(* ===== verification/Config.v ===== *)
(** * Configuration

    The settings of src/src/config/types.go that the modelled code reads, and its
    three random choices.  A field whose name the Go structs share has the initial of
    its struct in front. *)

From Stdlib Require Import ZArith Lia.
From Stdlib Require Ascii Strings.String.
From stdpp Require Import base list numbers strings gmap.
From S2P Require Import Prelude.

Local Open Scope Z_scope.

(** The bytes of a string, [[]byte(s)]. *)
Definition string_bytes (s : string) : bytes :=
  map (λ c, Z.of_nat (Ascii.nat_of_ascii c)) (Strings.String.list_ascii_of_string s).

Definition ConfigOff : string := "off".
Definition ConfigNone : string := "none".

(** The kinds of fake payload. *)
Definition FakePayloadRandom : Z := 0.
Definition FakePayloadCustom : Z := 1.
Definition FakePayloadDefault1 : Z := 2.
Definition FakePayloadDefault2 : Z := 3.
Definition FakePayloadCapture : Z := 4.
Definition FakePayloadZero : Z := 5.
Definition FakePayloadInverted : Z := 6.
Definition FakePayloadDomain : Z := 7.
Definition FakePayloadAutoQUIC : string := "@quic_initial".

Record ComboFragConfig := {
  FirstByteSplit : bool; ExtensionSplit : bool; c_ShuffleMode : string; DecoyEnabled : bool;
  FirstDelayMs : Z; FirstDelayMsMax : Z; JitterMaxUs : Z; JitterMaxUsMax : Z;
  c_FakePerSegment : bool; c_FakePerSegCount : Z; c_FakePerSegCountMax : Z }.

Record DisorderFragConfig := {
  d_ShuffleMode : string; MinJitterUs : Z; MaxJitterUs : Z; d_FakePerSegment : bool;
  d_FakePerSegCount : Z; d_FakePerSegCountMax : Z }.

Record FragmentationConfig := {
  Strategy : string; ReverseOrder : bool; StrategyPool : list string;
  TLSRecordPosition : Z; TLSRecordPositionMax : Z; MiddleSNI : bool;
  SNIPosition : Z; SNIPositionMax : Z; OOBPosition : Z; OOBPositionMax : Z; OOBChar : Z;
  SeqOverlapPattern : list string; SeqOverlapBytes : bytes; SeqOverlapLength : Z;
  Combo : ComboFragConfig; Disorder : DisorderFragConfig }.

Record SNIMutationConfig := {
  Mode : string; GreaseCount : Z; PaddingSize : Z; FakeExtCount : Z; FakeSNIs : list bytes }.

Record FakingConfig := {
  SNI : bool; FakingTTL : Z; f_Strategy : string; SeqOffset : Z; SNISeqLength : Z; SNIType : Z;
  CustomPayload : bytes; PayloadFile : string; PayloadDomain : string; PayloadData : bytes; TLSMod : list string; TimestampDecrease : Z;
  SNIMutation : SNIMutationConfig; TCPMD5 : bool }.

Record DesyncConfig := { ds_Mode : string; ds_TTL : Z; ds_Count : Z; PostDesync : bool }.
Record WinConfig := { w_Mode : string; w_Values : list Z }.

Record IncomingConfig := {
  in_Mode : string; in_Min : Z; in_Max : Z; in_FakeTTL : Z; in_FakeCount : Z; in_Strategy : string }.
Record DuplicateConfig := { dup_Enabled : bool; dup_Count : Z }.
Record IPBlockDetectConfig := {
  ib_Enabled : bool; RetransmitThreshold : Z; TimeoutMs : Z; CacheBlockedIPs : bool }.
Record RSTProtectionConfig := { rp_Enabled : bool; TTLTolerance : Z }.

Record TCPConfig := {
  t_ConnBytesLimit : Z; Seg2Delay : Z; Seg2DelayMax : Z; SynFake : bool; SynFakeLen : Z; SynTTL : Z;
  DropSACK : bool; t_DPortFilter : string; Incoming : IncomingConfig; Desync : DesyncConfig; Win : WinConfig;
  Duplicate : DuplicateConfig; IPBlockDetect : IPBlockDetectConfig; RSTProtection : RSTProtectionConfig }.

Record UDPConfig := {
  u_Mode : string; u_FakeSeqLength : Z; u_FakeLen : Z; u_FakingStrategy : string;
  u_FakePayloadFile : string; u_FakePayloadData : bytes; u_DPortFilter : string; u_FilterQUIC : string;
  u_FilterSTUN : bool; u_ConnBytesLimit : Z; u_Seg2Delay : Z; u_Seg2DelayMax : Z }.

Record TargetsConfig := {
  SNIDomains : list string; IPs : list string; GeoSiteCategories : list string; GeoIpCategories : list string;
  SourceDevices : list string; SourceDevicesExclude : bool; DomainOnly : bool; TLSVersion : string;
  IPVersion : string; DomainsToMatch : list string; IpsToMatch : list string }.

Record DNSConfig := { dns_Enabled : bool; TargetDNS : string; DoHURL : string; FragmentQuery : bool }.
Record UpstreamProxyConfig := {
  up_Host : string; up_Port : Z; up_Username : string; up_Password : string; FailOpen : bool; UseDomain : bool;
  up_UDP : bool }.
Record RoutingConfig := {
  rt_Enabled : bool; rt_Mode : string; EgressInterface : string; Upstream : UpstreamProxyConfig; FWMark : Z;
  Table : Z; SourceInterfaces : list string; IPTTLSeconds : Z; BlockAction : string }.
Record EscalateConfig := { To : string; RstThreshold : Z; RstWindowSec : Z; TtlSec : Z }.
Record MSSClampConfig := { mss_Enabled : bool; mss_Size : Z }.
(** A range of ports, [PortRange] with its [Min] and [Max]. *)
Abbreviation PortRange := (Z * Z)%type.

Record SetConfig := {
  Id : string; Name : string; TCP : TCPConfig; UDP : UDPConfig; Fragmentation : FragmentationConfig;
  Faking : FakingConfig; Targets : TargetsConfig; Enabled : bool; DNS : DNSConfig;
  TCPPortRanges : list PortRange; UDPPortRanges : list PortRange; Routing : RoutingConfig;
  Escalate : EscalateConfig; MSSClamp : MSSClampConfig }.

(** The settings of the whole program; of [Queue] and [System] the fields the modelled
    code reads. *)
Record Device := { MAC : string; dev_MSSClamp : Z; Selected : bool; IsManual : bool }.
Record QueueConfig := {
  q_Mode : string; StartNum : Z; Threads : Z; Mark : Z; TCPConnBytesLimit : Z; UDPConnBytesLimit : Z;
  Interfaces : list string; Devices : list Device; q_MSSClamp : MSSClampConfig; IsDiscovery : bool;
  IPv4Enabled : bool; IPv6Enabled : bool }.
Record WebServerConfig := { web_Port : Z; TLSCert : string; TLSKey : string; IsEnabled : bool }.
Record Socks5Config := { s5_Enabled : bool; s5_Port : Z }.
Record MTProtoConfig := {
  mt_Enabled : bool; mt_Port : Z; MaxConnections : Z; TCPUserTimeoutSec : Z; IdleTimeoutSec : Z;
  UpstreamMode : string; WSEndpointHost : string }.
Record SystemConfig := {
  WebServer : WebServerConfig; Socks5 : Socks5Config; MTProto : MTProtoConfig; MemoryLimit : string;
  GeoSitePath : string; GeoIpPath : string; Directory : string; Masquerade : bool;
  DiscoveryFlowMark' : Z; DiscoveryInjectedMark' : Z }.
(** [tcpPortMap] holds the ports that the Go map maps to true. *)
Record Config := {
  Queue : QueueConfig; System : SystemConfig; Sets : list SetConfig; tcpPortMap : option (gset Z);
  ConfigPath : string }.

(** ** Values of the settings *)

Definition RoutingModeInterface : string := "interface".
Definition RoutingModeProxy : string := "proxy".
Definition RoutingModeMTProtoWS : string := "mtproto-ws".
Definition RoutingModeBlock : string := "block".
Definition BlockActionDrop : string := "drop".
Definition BlockActionReject : string := "reject".

Definition RoutingUsesTProxy (mode : string) : bool :=
  bool_decide (mode = RoutingModeProxy) || bool_decide (mode = RoutingModeMTProtoWS).
Definition RoutingIsBlock (mode : string) : bool := bool_decide (mode = RoutingModeBlock).
Definition NormalizeBlockAction (action : string) : string :=
  if bool_decide (action = BlockActionDrop) then BlockActionDrop else BlockActionReject.

Definition DefaultSetConfig : SetConfig := {|
  Id := ""; Name := ""; Enabled := true;
  UDP := {| u_Mode := "fake"; u_FakeSeqLength := 6; u_FakeLen := 64; u_FakingStrategy := "none";
    u_FakePayloadFile := ""; u_FakePayloadData := []; u_DPortFilter := ""; u_FilterQUIC := "disabled";
    u_FilterSTUN := true; u_ConnBytesLimit := 8; u_Seg2Delay := 0; u_Seg2DelayMax := 0 |};
  TCP := {| t_ConnBytesLimit := 19; Seg2Delay := 0; Seg2DelayMax := 0; SynFake := false; SynFakeLen := 0;
    SynTTL := 7; t_DPortFilter := ""; DropSACK := false;
    Win := {| w_Mode := ConfigOff; w_Values := [0; 1460; 8192; 65535] |};
    Desync := {| ds_Mode := ConfigOff; ds_TTL := 7; ds_Count := 3; PostDesync := false |};
    Incoming := {| in_Mode := ConfigOff; in_Min := 14; in_Max := 14; in_FakeTTL := 7; in_FakeCount := 3;
      in_Strategy := "badsum" |};
    Duplicate := {| dup_Enabled := false; dup_Count := 3 |};
    IPBlockDetect := {| ib_Enabled := false; RetransmitThreshold := 3; TimeoutMs := 3000; CacheBlockedIPs := true |};
    RSTProtection := {| rp_Enabled := false; TTLTolerance := 3 |} |};
  DNS := {| dns_Enabled := false; FragmentQuery := false; TargetDNS := ""; DoHURL := "" |};
  Routing := {| rt_Enabled := false; rt_Mode := RoutingModeInterface; EgressInterface := "";
    Upstream := {| up_Host := ""; up_Port := 0; up_Username := ""; up_Password := ""; FailOpen := false;
      UseDomain := true; up_UDP := false |};
    FWMark := 0; Table := 0; SourceInterfaces := []; IPTTLSeconds := 3600; BlockAction := BlockActionReject |};
  Fragmentation := {| Strategy := "combo"; ReverseOrder := true; StrategyPool := []; MiddleSNI := true;
    SNIPosition := 1; SNIPositionMax := 0; OOBPosition := 0; OOBPositionMax := 0; OOBChar := 120;
    TLSRecordPosition := 0; TLSRecordPositionMax := 0; SeqOverlapBytes := []; SeqOverlapPattern := [];
    SeqOverlapLength := 0;
    Combo := {| FirstByteSplit := true; ExtensionSplit := true; c_ShuffleMode := "full"; FirstDelayMs := 30;
      FirstDelayMsMax := 0; JitterMaxUs := 1000; JitterMaxUsMax := 0; DecoyEnabled := false;
      c_FakePerSegment := false; c_FakePerSegCount := 1; c_FakePerSegCountMax := 0 |};
    Disorder := {| d_ShuffleMode := "full"; MinJitterUs := 1000; MaxJitterUs := 3000; d_FakePerSegment := false;
      d_FakePerSegCount := 1; d_FakePerSegCountMax := 0 |} |};
  Faking := {| SNI := true; FakingTTL := 7; SNISeqLength := 1; SNIType := FakePayloadDefault1; CustomPayload := [];
    f_Strategy := "pastseq"; SeqOffset := 10000; PayloadFile := ""; PayloadDomain := ""; PayloadData := [];
    TLSMod := []; TimestampDecrease := 600000; TCPMD5 := false;
    SNIMutation := {| Mode := ConfigOff; GreaseCount := 3; PaddingSize := 2048; FakeExtCount := 5;
      FakeSNIs := [string_bytes "ya.ru"; string_bytes "vk.com"; string_bytes "max.ru"] |} |};
  Targets := {| SNIDomains := []; IPs := []; GeoSiteCategories := []; GeoIpCategories := []; SourceDevices := [];
    SourceDevicesExclude := false; DomainOnly := false; TLSVersion := ""; IPVersion := ""; DomainsToMatch := [];
    IpsToMatch := [] |};
  Escalate := {| To := ""; RstThreshold := 3; RstWindowSec := 30; TtlSec := 3600 |};
  TCPPortRanges := []; UDPPortRanges := []; MSSClamp := {| mss_Enabled := false; mss_Size := 0 |} |}.

(** ** What a set matches *)

Definition TLSVersionCode (filter : string) : Z :=
  if bool_decide (filter = "1.0") then 0x0301
  else if bool_decide (filter = "1.1") then 0x0302
  else if bool_decide (filter = "1.2") then 0x0303
  else if bool_decide (filter = "1.3") then 0x0304
  else 0.
Definition TLSVersionString (ver : Z) : string :=
  if ver =? 0x0301 then "1.0" else if ver =? 0x0302 then "1.1"
  else if ver =? 0x0303 then "1.2" else if ver =? 0x0304 then "1.3" else "".

Definition MatchesTLSVersion (set : SetConfig) (tlsVersion : Z) : bool :=
  if bool_decide (TLSVersion (Targets set) = "") then true
  else let filterVer := TLSVersionCode (TLSVersion (Targets set)) in
       if filterVer =? 0 then false else (tlsVersion =? 0) || (tlsVersion =? filterVer).
Definition MatchesIPVersion (set : SetConfig) (version : Z) : bool :=
  let f := IPVersion (Targets set) in
  if bool_decide (f = "") then true
  else if bool_decide (f = "4") then (version =? 0) || (version =? 4)
  else if bool_decide (f = "6") then (version =? 0) || (version =? 6)
  else false.
Definition HasIPOrDomainTargets (set : SetConfig) : bool :=
  negb (bool_decide (IpsToMatch (Targets set) = [])) || negb (bool_decide (DomainsToMatch (Targets set) = [])).

Definition port_in (port : Z) (r : PortRange) : bool := (fst r <=? port) && (port <=? snd r).
Definition MatchesTCPDPort (set : SetConfig) (port : Z) : bool :=
  bool_decide (TCPPortRanges set = []) || existsb (port_in port) (TCPPortRanges set).
Definition MatchesUDPDPort (set : SetConfig) (port : Z) : bool :=
  bool_decide (UDPPortRanges set = []) || existsb (port_in port) (UDPPortRanges set).

(** ** Random choices *)

(** [min + rand.Intn(max-min+1)] for the draw [d]. *)
Definition ResolveRange (d min max : Z) : Z :=
  if max <=? min then min else min + d mod (max - min + 1).
Definition ResolveSeg2Delay (d min max : Z) : Z := ResolveRange d min max.
Definition ResolveStrategyPool (d : Z) (pool : list string) (fallback : string) : string :=
  if bool_decide (pool = []) then fallback
  else default fallback (pool !! Z.to_nat (d mod Z.of_nat (length pool))).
#####
What you should do —
What you give back should be only the lines of the records above, starting at the line with "Definition RoutingModeProxy : string" and ending at the line with "Enabled := true;", restated word for word.

Result of this task —
Definition RoutingModeProxy : string := "proxy".
Definition RoutingModeMTProtoWS : string := "mtproto-ws".
Definition RoutingModeBlock : string := "block".
Definition BlockActionDrop : string := "drop".
Definition BlockActionReject : string := "reject".

Definition RoutingUsesTProxy (mode : string) : bool :=
  bool_decide (mode = RoutingModeProxy) || bool_decide (mode = RoutingModeMTProtoWS).
Definition RoutingIsBlock (mode : string) : bool := bool_decide (mode = RoutingModeBlock).
Definition NormalizeBlockAction (action : string) : string :=
  if bool_decide (action = BlockActionDrop) then BlockActionDrop else BlockActionReject.

Definition DefaultSetConfig : SetConfig := {|
  Id := ""; Name := ""; Enabled := true;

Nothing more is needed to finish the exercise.